Production of cytokines in hemodialysis.

Tumor necrosis factor (TNF-alpha) and interleukin-1 (IL-1 beta) are cytokines primarily produced by monocytes/macrophages when stimulated by endotoxin, complement-derived anaphylatoxins and the specific antigen. In the present study, the plasma levels of TNF-alpha and IL-1 beta were evaluated before and after hemodialysis with cuprophane membrane (in 9 patients) and hemodiafiltration (in 9 patients) using three high-permeability membranes such as polymethylmethacrylate, polyacrylonitrile (AN-69) and polysulfone. In vitro spontaneous production of TNF-alpha and IL-1 beta was evaluated in the supernatants from short-term cultured monocytes obtained before and after treatment. The predialytic levels of TNF-alpha and IL-1 beta were significantly higher (p less than 0.05) in the uremic population than in 21 healthy subjects taken as controls. The analysis of the uremic population regarding the mode of therapy indicated that in hemodialysis the predialytic plasma levels of TNF-alpha and IL-1 beta did not significantly differ from those of healthy subjects.
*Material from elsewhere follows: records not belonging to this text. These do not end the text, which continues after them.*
Lemma positives_cons (s : Q) (y : bool) (l : list (Q * bool)) :
  positives ((s, y) :: l) = (if y then 1 else 0) + positives l.
Proof. unfold positives. destruct y; simpl filter; simpl length; lia. Qed.

Lemma positives_bounds (l : list (Q * bool)) : 0 <= positives l <= size l.
Proof.
  unfold positives, size. pose proof (filter_length_le (fun s => snd s) l). lia.
Qed.

Lemma size_cons (p : Q * bool) (l : list (Q * bool)) : size (p :: l) = 1 + size l.
Proof. unfold size. simpl length. lia. Qed.

Lemma clf_points_cons (s : Q) (y : bool) (rest : list (Q * bool)) (idx tps : Z) :
  sklearn.clf_points ((s, y) :: rest) idx tps =
  let tps' := tps + (if y then 1 else 0) in
  let here := (1 + idx - tps', tps') in
  match rest with
  | [] => [here]
  | (s', _) :: _ =>
      if Qeq_bool s s' then sklearn.clf_points rest (idx + 1) tps'
      else here :: sklearn.clf_points rest (idx + 1) tps'
  end.
Proof. reflexivity. Qed.

Lemma clf_points_within (l : list (Q * bool)) :
  forall idx tps,
    Forall (within (idx - tps) tps
                   (idx + size l - tps - positives l) (tps + positives l))
           (sklearn.clf_points l idx tps).
Proof.
  induction l as [|[s y] rest IH]; intros idx tps; [constructor|].
  rewrite clf_points_cons. cbv zeta.
  pose proof (positives_bounds rest) as Hb.
  assert (Hhere : within (idx - tps) tps
            (idx + size ((s, y) :: rest) - tps - positives ((s, y) :: rest))
            (tps + positives ((s, y) :: rest))
            (1 + idx - (tps + (if y then 1 else 0)), tps + (if y then 1 else 0))).
  { rewrite positives_cons, size_cons. unfold within; cbn [fst snd]. destruct y; lia. }
  assert (Hrest : Forall (within (idx - tps) tps
            (idx + size ((s, y) :: rest) - tps - positives ((s, y) :: rest))
            (tps + positives ((s, y) :: rest)))
            (sklearn.clf_points rest (idx + 1) (tps + (if y then 1 else 0)))).
  { eapply Forall_impl; [|apply IH]. intros [f t].
    rewrite positives_cons, size_cons. unfold within; cbn [fst snd]. destruct y; lia. }
  destruct rest as [|[s' y'] rest'].
  - constructor; [exact Hhere | constructor].
  - destruct (Qeq_bool s s'); [exact Hrest | constructor; assumption].
Qed.

Lemma clf_points_nonempty (l : list (Q * bool)) :
  forall idx tps, l <> [] -> sklearn.clf_points l idx tps <> [].
Proof.
  induction l as [|[s y] rest IH]; intros idx tps Hne; [congruence|].
  rewrite clf_points_cons. cbv zeta.
  destruct rest as [|[s' y'] rest']; [discriminate|].
  destruct (Qeq_bool s s'); [apply IH|]; discriminate.
Qed.

Lemma last_cons_nonempty {A} (x d : A) (l : list A) : l <> [] -> last (x :: l) d = last l d.
Proof. destruct l; [congruence | reflexivity]. Qed.

(** The walk ends at the totals. *)
Lemma clf_points_last (l : list (Q * bool)) :
  forall idx tps d,
    l <> [] ->
    last (sklearn.clf_points l idx tps) d
    = (idx + size l - tps - positives l, tps + positives l).
Proof.
  induction l as [|[s y] rest IH]; intros idx tps d Hne; [congruence|].
  rewrite clf_points_cons. cbv zeta.
  destruct rest as [|[s' y'] rest'].
  - cbn [last]. rewrite positives_cons, size_cons. unfold positives, size. cbn [filter length].
    f_equal; destruct y; lia.
  - assert (Hne' : (s', y') :: rest' <> []) by discriminate.
    assert (Hgoal : last (sklearn.clf_points ((s', y') :: rest') (idx + 1)
                            (tps + (if y then 1 else 0))) d
                    = (idx + size ((s, y) :: (s', y') :: rest') - tps
                         - positives ((s, y) :: (s', y') :: rest'),
                       tps + positives ((s, y) :: (s', y') :: rest'))).
    { rewrite (IH _ _ d Hne'). rewrite (positives_cons s y), (size_cons (s, y)).
      f_equal; destruct y; lia. }
    destruct (Qeq_bool s s'); [exact Hgoal|].
    rewrite last_cons_nonempty; [exact Hgoal|].
    apply clf_points_nonempty. exact Hne'.
Qed.
(** ** When no check takes place *)

(** X6. With the ledger file missing, [build_court] raises before any
    hearing: for a non-empty list of facts [call_factcheck_service] then
    returns the fallback report labelled [CLEAN], and neither the court nor
    the LLM proxy was asked anything. *)
Theorem missing_ledger_reports_clean_without_hearing
  (env : Env) (facts : list pystr) (url : pystr) (w : World) :
  ledger w = None →
  facts ≠ [] →
  disk_ok env (trace w) = true →
  call_factcheck_service env facts url w
  = (Ok (mkVerdict (u "CLEAN") (fallback_details (length facts))),
     mkWorld None (trace w ++ [EvWriteFile (u "fact_list"); EvReadLedger]))
  ∧ oracle_queries [EvWriteFile (u "fact_list"); EvReadLedger] = [].
Proof.
  intros HL Hfacts Hdisk. split; [|reflexivity].
  rewrite call_factcheck_service_run, Hdisk. destruct facts as [|f fs]; [congruence|].
  rewrite verify_text_run. cbn [logged ledger trace]. rewrite HL, <- app_assoc. reflexivity.
Qed.

Lemma missing_ledger_witness :
  call_factcheck_service (sample_env (u "refuted") (verdict_reply "FAKE")) one_fact []
    missing_ledger_world
  = (Ok (mkVerdict (u "CLEAN") (fallback_details 1)),
     mkWorld None [EvWriteFile (u "fact_list"); EvReadLedger])
  ∧ oracle_queries [EvWriteFile (u "fact_list"); EvReadLedger] = [].
Proof.
  apply (missing_ledger_reports_clean_without_hearing
           (sample_env (u "refuted") (verdict_reply "FAKE")) one_fact [] missing_ledger_world).
  - reflexivity.
  - discriminate.
  - reflexivity.
Defined.
(** X19.  On binary64 numbers, a weight that is [NaN] (or [undefined])
    is [NaN] after [trainingStep(inputs, expected)], whatever the network,
    the vectors and the outcome of the call: where the call returns, the
    weight has become [weight + cached.weightUpdates[j]], which is [NaN];
    where it throws, no weight has changed. *)
Theorem nan_weight_stays inputs expected (this : network_t jsval)
    l i j node w :
  node_at (layers this) l i = Some node →
  weights node !! j = Some w →
  toNumber w = nan →
  ∃ node' w',
    node_at (layers (trainingStep inputs expected this).1) l i = Some node'
    ∧ weights node' !! j = Some w'
    ∧ toNumber w' = nan.
Proof.
  intros Hn Hw Hnan.
  destruct (trainingStep inputs expected this) as [this' [[]|e]] eqn:Hrun.
  - assert (wired (layers this) ∧ 2 ≤ length (layers this)) as [Hwired Hlen].
    { destruct (decide (wired (layers this))) as [Hwired|Hnot]; last first.
      { pose proof (trainingStep_unwired inputs expected this Hnot) as Ht.
        by rewrite Hrun in Ht. }
      split; [done|].
      destruct (layers this) as [|layer0 [|layer1 rest]] eqn:Hnet;
        [done| |simpl; lia].
      exfalso.
      pose proof (proj1 (trainingStep_single_layer inputs expected this
                           layer0 Hnet)) as Hone.
      rewrite Hrun in Hone. specialize (Hone eq_refl).
      unfold node_at in Hn.
      destruct l as [|l]; [|done]. simpl in Hn.
      pose proof (Forall_lookup_1 _ _ _ _ Hone Hn) as Hnil.
      simpl in Hnil. by rewrite Hnil in Hw. }
    rewrite trainingStep_pure in Hrun by done. injection Hrun as <-.
    cbn [fst]. rewrite layers_with_layers, trained_node_at.
    set (d := definition this).
    assert (fmap (M:=list) weights <$> proposed d inputs expected
            = fmap weights <$> layers this) as Hframe.
    { rewrite (proposed_frame weights) by done.
      by apply (forward_frame weights). }
    destruct (node_at_fmap weights (layers this) (proposed d inputs expected)
                l i node) as (nodeP & HP & Hweights); [done|done|].
    rewrite HP. exists (applyPure nodeP), (Num nan).
    split; [done|]. split; [|done].
    apply (applyPure_nan nodeP j w); [|done]. by rewrite <- Hweights.
  - cbn [fst].
    pose proof (trainingStep_throw_params inputs expected this e) as Hkeep.
    rewrite Hrun in Hkeep. specialize (Hkeep eq_refl).
    cbn [fst] in Hkeep.
    destruct (node_at_fmap (λ node, (weights node, bias node))
                (layers this) (layers this') l i node)
      as (node' & Hn' & Hweights); [done|done|].
    exists node', w. split; [done|]. split; [|done].
    injection Hweights as Hweights _. by rewrite <- Hweights.
Qed.

Lemma nan_weight_stays_witness :
  (∃ node,
     node_at (layers demo_poisoned) 1 0 = Some node
     ∧ weights node !! 0 = Some (Num nan)
     ∧ toNumber (Num nan) = nan)
  ∧ ∃ node' w',
      node_at (layers (trainingStep demo_inputs demo_expected demo_poisoned).1)
        1 0 = Some node'
      ∧ weights node' !! 0 = Some w'
      ∧ toNumber w' = nan.
Proof.
  split.
  - eexists. split; [by vm_compute|]. split; reflexivity.
  - eapply (nan_weight_stays demo_inputs demo_expected demo_poisoned 1 0 0);
      [by vm_compute|reflexivity|reflexivity].
Defined.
In contrast, in hemodiafiltration with polymethylmethacrylate and AN-69, but not with polysulfone, the predialytic plasma levels of both cytokines were significantly (p less than 0.05) increased. No significant variation in plasma levels of both cytokines was observed after hemodialysis with cuprophane membranes. Hemodiafiltration with polymethylmethacrylate and AN-69, but not with polysulfone, brought about a consistent reduction in plasma levels of both cytokines. Detectable amounts of TNF-alpha and IL-1 beta were spontaneously produced by peripheral-blood monocytes 6 h after the end of hemodialysis but not of hemodiafiltration. These studies suggest a possible role of TNF-alpha and IL-1 beta in the biocompatibility of different extracorporeal treatments.